Longtime Bannon Lawyer Seeks to Withdraw From Criminal Case
(Bloomberg) -- Stephen Bannon’s longtime lawyer asked to withdraw from his client’s criminal case, one day after Bannon called for the heads of Dr. Anthony Fauci and FBI Director Christopher Wray to be placed on pikes on the White House lawn.
Bannon, a onetime political advisor and ally of President Donald Trump, is facing fraud charges in New York for allegedly diverting money from a charity to build a wall along the U.S.-Mexico border. The lawyer, William Burck, has represented Bannon in various matters going back to the special counsel investigation of Russian interference in the 2016 presidential election.
On Friday, Burck filed papers in New York federal court seeking to postpone a hearing scheduled for Monday in the border wall case, saying his firm intends to withdraw as counsel for Bannon and that “Mr. Bannon is in the process of retaining new counsel.” He didn’t give a reason for his withdrawal. The judge agreed to delay the hearing.
Speaking Thursday on an episode of his online show, “War Room Pandemic,” Bannon called for a public firing of Fauci and Wray if Trump wins re-election. “I actually want to go a step farther,” he said. “I’d put the heads on pikes ... as a warning to federal bureaucrats.”
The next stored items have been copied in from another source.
(* ===== verification/TcpProofs.v ===== *)
(** * The TCP source: properties of TcpSrc.v

    The callers of the source are its client, within the limits of its interface, and
    libuv, which calls back every request once and every closing handle once
    ([enabled]).  Over all their interleavings the source makes no memory error, and
    every connection attempt ends in exactly one callback, unless it was cancelled. *)
From S2P Require Import Prelude UvLink UvLinkProofs TcpSrc.
From stdpp Require Import base gmap numbers list.
From Stdlib Require Import ZArith Lia.
Open Scope Z_scope.

Section TcpProofs.
Abbreviation L := (lstate unit tcp_world).
Context (UV_ECANCELED : Z) (the_link : lid).
Implicit Types (s : L) (w : tcp_world).

(** The link as [uv_link_source_init] leaves it. *)
Definition source_link : uv_link_s :=
  mklink None None (Some CbDef) (Some CbDef) KSource None None (prefix_of 1) 0 0 None None.

(** Who is told that the stream of the link is closed. *)
Definition closing_ok (lk : option uv_link_s) (src : uv_link_source_s) : Prop :=
  close_source src = Some the_link ∧
  (src_close_cb src = Some (CCall TCP_LINK_CLOSE) ∨
   src_close_cb src = Some CJoin ∧ ∃ k cb, lk = Some k ∧ close_waiting k = 1 ∧
     saved_close_cb k = Some (CCall cb) ∧ cb ≠ TCP_LINK_CLOSE).

(** The ownership of requests and handles.  A handle is: the one of a connect request;
    or closing and to be freed when closed; or that of the source link; or closed. *)
Record tinv (lk : option uv_link_s) (src : option uv_link_source_s) (str : gmap Z uv_stream_s) (w : tcp_world) : Prop := {
  ti_link : ts_link (tcp w) = Some the_link ∨
    ts_link (tcp w) = None ∧ resolve_req (tcp w) = None ∧ conn_req (tcp w) = None ∧ conn (tcp w) = None ∧
    (∀ h k, str !! h = Some k → st_data k = None);
  ti_live : src_live w = true;
  ti_rreq : ∀ q, rreqs w !! q = Some true ↔ resolve_req (tcp w) = Some q;
  ti_creq : ∀ r, (∃ h, creqs w !! r = Some (true, h)) ↔ conn_req (tcp w) = Some r;
  ti_creqs : ∀ r d h, creqs w !! r = Some (d, h) →
    str !! h = Some (mkstream None (negb d)) ∧ (h ∉ closed w) ∧ (h ∈ free_on_close w ↔ d = false);
  ti_inj : ∀ r r' d d' h, creqs w !! r = Some (d, h) → creqs w !! r' = Some (d', h) → r = r';
  ti_free : ∀ h, h ∈ free_on_close w → str !! h = Some (mkstream None true) ∧ (h ∉ closed w);
  ti_closed : ∀ h, h ∈ closed w → str !! h = Some (mkstream None true);
  ti_data : ∀ h l c, str !! h = Some (mkstream (Some l) c) → l = the_link ∧
    ∃ sr, src = Some sr ∧ stream sr = Some h ∧
      if c then closing_ok lk sr ∧ is_Some lk
      else lk = Some source_link ∧ resolve_req (tcp w) = None ∧ conn_req (tcp w) = None ∧ conn (tcp w) = Some h;
  ti_conn : ∀ h, conn (tcp w) = Some h →
    ∃ c, str !! h = Some (mkstream (Some the_link) c) ∨ str !! h = Some (mkstream None c) ∧ h ∈ closed w;
  ti_one : resolve_req (tcp w) = None ∨ conn_req (tcp w) = None;
  ti_cb : is_Some (resolve_req (tcp w)) ∨ is_Some (conn_req (tcp w)) → is_Some (connect_cb (tcp w));
}.
Definition inv s : Prop := tinv (links s !! the_link) (sources s !! the_link) (streams s) (lrest s).

(** ** Entry points *)

(** The client only notes the calls it gets. *)
Definition note_connect (cb st : Z) : M L unit := mret tt.
Definition note_close (cb : Z) (l : lid) : M L unit := lemit (LClosed cb l).
Abbreviation do_app_close := (TcpSrc.tcp_app_close note_close).
Abbreviation do_connect := (TcpSrc.tcp_src_connect note_close).
Abbreviation do_cancel := (TcpSrc.tcp_src_cancel note_close).
Abbreviation do_resolved := (TcpSrc.resolve_cb note_connect).
Abbreviation do_connected := (TcpSrc.tcp_connect_cb UV_ECANCELED note_connect).
Abbreviation do_handle_closed := (TcpSrc.handle_closed note_close).

Inductive entry :=
  | EConnect (cb rc : Z)                 (* the client: connect *)
  | ECancel
  | ERelease
  | EClientClose (cb : Z)                (* the client closes the link *)
  | EFree
  | EResolved (q st init_rc connect_rc : Z)  (* libuv *)
  | EConnected (r st : Z)
  | EClosed (h : Z).

Definition tcp_vt (k : kind) : uv_link_methods_t unit tcp_world :=
  uv_link_source_methods 0 (λ _, 0) do_app_close (λ _, true).

Definition exec (e : entry) : M L unit :=
  match e with
  | EConnect cb rc => do_connect cb rc;; mret tt
  | ECancel => do_cancel
  | ERelease => tcp_src_release
  | EClientClose cb => uv_link_close tcp_vt 0 the_link cb
  | EFree => tcp_src_free
  | EResolved q st i c => do_resolved q st i c
  | EConnected r st => do_connected r st
  | EClosed h => do_handle_closed h
  end.

(** The stream of the link is closing and libuv is not done with it. *)
Definition source_closing s : Prop := ∃ h l, streams s !! h = Some (mkstream (Some l) true).

Definition enabled (e : entry) s : Prop :=
  let w := lrest s in let t := tcp w in
  match e with
  | EConnect _ _ => ts_link t = Some the_link ∧ resolve_req t = None ∧ conn_req t = None
  | ECancel => ts_link t = Some the_link
  (* the connection is closed *)
  | ERelease => ∀ h, conn t = Some h → h ∈ closed w
  | EClientClose cb => (∃ h, conn t = Some h ∧ streams s !! h = Some (mkstream (Some the_link) false)) ∧ cb ≠ TCP_LINK_CLOSE
  (* nothing is going on any more *)
  | EFree => resolve_req t = None ∧ conn_req t = None ∧ conn t = None ∧ (∀ h k, streams s !! h = Some k → st_data k = None)
  | EResolved q _ _ _ => is_Some (rreqs w !! q)
  (* a connect request ends with UV_ECANCELED exactly if its handle was closed; close
     callbacks run at the end of the loop iteration of the uv_close, before it *)
  | EConnected r st => ∃ d h k, creqs w !! r = Some (d, h) ∧ streams s !! h = Some k ∧
      (st = UV_ECANCELED ↔ st_closing k = true) ∧ ¬ source_closing s
  (* after the callback of the connect request on the handle *)
  | EClosed h => (∃ k, streams s !! h = Some k ∧ st_closing k = true) ∧ (h ∉ closed w) ∧ (∀ r d, creqs w !! r ≠ Some (d, h))
  end.

Lemma wp_world (Q : tcp_world → L → Prop) s : wp world Q s ↔ Q (lrest s) s.
Proof. done. Qed.
Lemma wp_set_world f (Q : unit → L → Prop) s : wp (set_world f) Q s ↔ Q tt (s <| lrest := f (lrest s) |>).
Proof. done. Qed.
Lemma wp_src (Q : tcp_src_s → L → Prop) s : src_live (lrest s) = true → wp src Q s ↔ Q (tcp (lrest s)) s.
Proof. intros Hl. unfold src. wp_simpl. unfold world. wp_simpl. cbn [tcp_of tcp_self]. by rewrite Hl. Qed.
Lemma wp_set_tcp f (Q : unit → L → Prop) s : src_live (lrest s) = true →
  wp (set_tcp f) Q s ↔ Q tt (s <| lrest := (lrest s) <| tcp := f (tcp (lrest s)) |> |>).
Proof. intros Hl. unfold set_tcp. wp_simpl. by rewrite wp_src. Qed.
Ltac live := solve [cbn; first [assumption | eapply ti_live; eassumption]].
#[local] Hint Rewrite wp_world wp_set_world : wp.
#[local] Hint Rewrite wp_src wp_set_tcp using live : wp.
Ltac tcp_unfold := unfold temit, lemit, stream_put, source_put; cbn [tcp_of tcp_self].

(** A closed handle is freed. *)
Lemma free_handle_wp h (Q : unit → L → Prop) s : inv s → h ∈ closed (lrest s) →
  Q tt (s <| streams := delete h (streams s) |> <| lrest := (lrest s) <| closed := closed (lrest s) ∖ {[h]} |> |>) →
  wp (free_handle h) Q s.
Proof.
  intros Hi Hc HQ. unfold free_handle. tcp_unfold. wp_simpl.
  rewrite bool_decide_eq_false_2 by (rewrite (ti_closed _ _ _ _ Hi h Hc); done).
  rewrite bool_decide_eq_false_2 by (intros Hn; by apply Hn). by wp_simpl.
Qed.

(** Membership in updated sets. *)
Ltac in_sets := rewrite ?elem_of_difference, ?elem_of_union, ?elem_of_singleton in *; intuition congruence.

(** Freeing a closed handle that is not the connection's keeps the invariant. *)
Lemma inv_freed lk src str w h : tinv lk src str w → h ∈ closed w → conn (tcp w) ≠ Some h →
  tinv lk src (delete h str) (w <| closed := closed w ∖ {[h]} |>).
Proof.
  intros Hi Hc Hn. pose proof (ti_closed _ _ _ _ Hi h Hc) as Hh. destruct Hi. split; cbn; try done.
  - destruct ti_link0 as [?|(?&?&?&?&Hd)]; [by left|right]. split_and!; try done. intros x k [_ Hx]%lookup_delete_Some. by eapply Hd.
  - intros r d x Hr. destruct (ti_creqs0 r d x Hr) as (H1 & H2 & H3). split_and!; [|in_sets|done..].
    rewrite lookup_delete_ne; [done|]. congruence.
  - intros x Hx. destruct (ti_free0 x Hx) as [H1 H2]. split; [|in_sets]. rewrite lookup_delete_ne; [done|]. congruence.
  - intros x [Hx Hxh%not_elem_of_singleton]%elem_of_difference. rewrite lookup_delete_ne by done. by apply ti_closed0.
  - intros x l c [_ Hx]%lookup_delete_Some. by eapply ti_data0.
  - intros x Hx. destruct (ti_conn0 x Hx) as [c Hc2]. exists c. rewrite lookup_delete_ne by congruence. in_sets.
Qed.

(** Forgetting a connection that is not open keeps the invariant. *)
Lemma inv_no_conn lk src str w : tinv lk src str w →
  (∀ h l, conn (tcp w) = Some h → str !! h ≠ Some (mkstream l false)) →
  tinv lk src str (w <| tcp := (tcp w) <| conn := None |> |>).
Proof.
  intros [] Hc. split; cbn; try done; [intuition|].
  intros h l c Hh. destruct (ti_data0 h l c Hh) as (-> & sr & -> & Hs & Hrest). split; [done|]. exists sr. split_and!; try done.
  destruct c; [done|]. destruct Hrest as (_ & _ & _ & Hch). by apply Hc in Hh.
Qed.

Lemma release_wp s : inv s → enabled ERelease s →
  wp tcp_src_release (λ _ s', inv s' ∧ lrest s' = (lrest s) <| tcp := (tcp (lrest s)) <| conn := None |> |> <| closed := closed (lrest s') |>) s.
Proof.
  intros Hi He. pose proof (inv_no_conn _ _ _ _ Hi) as Hi2.
  specialize (Hi2 ltac:(intros h l Hc; rewrite (ti_closed _ _ _ _ Hi h (He h Hc)); congruence)).
  unfold tcp_src_release. tcp_unfold. wp_simpl. destruct (conn (tcp (lrest s))) as [h|] eqn:Hc.
  - apply free_handle_wp; [done|by apply He|]. wp_simpl. split; [|by destruct (lrest s)].
    exact (inv_freed _ _ _ _ h Hi2 (He h Hc) ltac:(done)).
  - wp_simpl. split; [done|]. by destruct (lrest s).
Qed.

Lemma free_wp s : inv s → enabled EFree s → wp tcp_src_free (λ _, inv) s.
Proof.
  intros Hi (H1 & H2 & H3 & H4). unfold tcp_src_free. tcp_unfold. wp_simpl.
  assert (∀ lk src, tinv lk src (streams s) ((lrest s) <| tcp := (tcp (lrest s)) <| ts_link := None |> |>)) as Hgo.
  { intros lk src. destruct Hi. split; cbn; try done; [by right|].
    intros h l c Hh. by apply H4 in Hh. }
  destruct (ts_link (tcp (lrest s))); wp_simpl; apply Hgo.
Qed.

(** A handle that nobody waits for is closed and freed afterwards. *)
Lemma uv_close_free_wp h (Q : unit → L → Prop) s : streams s !! h = Some (mkstream None false) →
  Q tt (s <| streams := <[h := mkstream None true]> (streams s) |>
          <| lrest := (lrest s) <| free_on_close := free_on_close (lrest s) ∪ {[h]} |> |>
          <| llog := llog s ++ [LUvClose h] |>) → wp (uv_close_free h) Q s.
Proof. intros Hh HQ. unfold uv_close_free, stream_get. tcp_unfold. wp_simpl. rewrite Hh. by wp_simpl. Qed.

(** The connect request [r] on handle [h] ends, [h] being closed. *)
Lemma inv_creq_done lk src str w r d h : tinv lk src str w → creqs w !! r = Some (d, h) → d = false →
  tinv lk src str (w <| creqs := delete r (creqs w) |>).
Proof.
  intros Hi Hr ->. destruct Hi. split; cbn; try done.
  - intros x. rewrite <-ti_creq0. split; intros [y Hy]; exists y; [by apply lookup_delete_Some in Hy as [_ ?]|].
    rewrite lookup_delete_ne; [done|]. intros ->. congruence.
  - intros x d y [_ Hx]%lookup_delete_Some. by eapply ti_creqs0.
  - intros x x' d d' y [_ Hx]%lookup_delete_Some [_ Hx']%lookup_delete_Some. by eapply ti_inj0.
Qed.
In response, Twitter said it was permanently suspending Bannon’s account, and Google’s Youtube said it was removing one of his videos and suspending his account for at least a week. Both social media platforms cited corporate policies against speech that incites or glorifies violence.
A former Manhattan federal prosecutor and White House lawyer during the George W. Bush administration, Burck is a senior partner at Quinn Emanuel Urquhart & Sullivan LLP, with a practice advising and defending major corporations and senior executives. He rose to legal fame as part of the trial team that prosecuted Martha Stewart.
Burck represented Bannon and other Trump administration officials during various inquiries into Russian election interference. He didn’t respond to requests for comment. A spokeswoman for Bannon also didn’t respond to requests for comment.
The judge in Bannon’s case, Analisa Torres, had warned the defendants and their lawyers not to comment publicly or on social media about the case, in response to a request from prosecutors. Bannon’s comment about Wray was not specifically related to his prosecution, and the case against him and his co-defendants was handled by inspectors from the U.S. Postal Service, not the FBI.
Still, judges take comments about violence against public officials seriously, particularly after Trump’s ally Roger Stone retweeted a picture of the judge in his criminal case with crosshairs superimposed on it.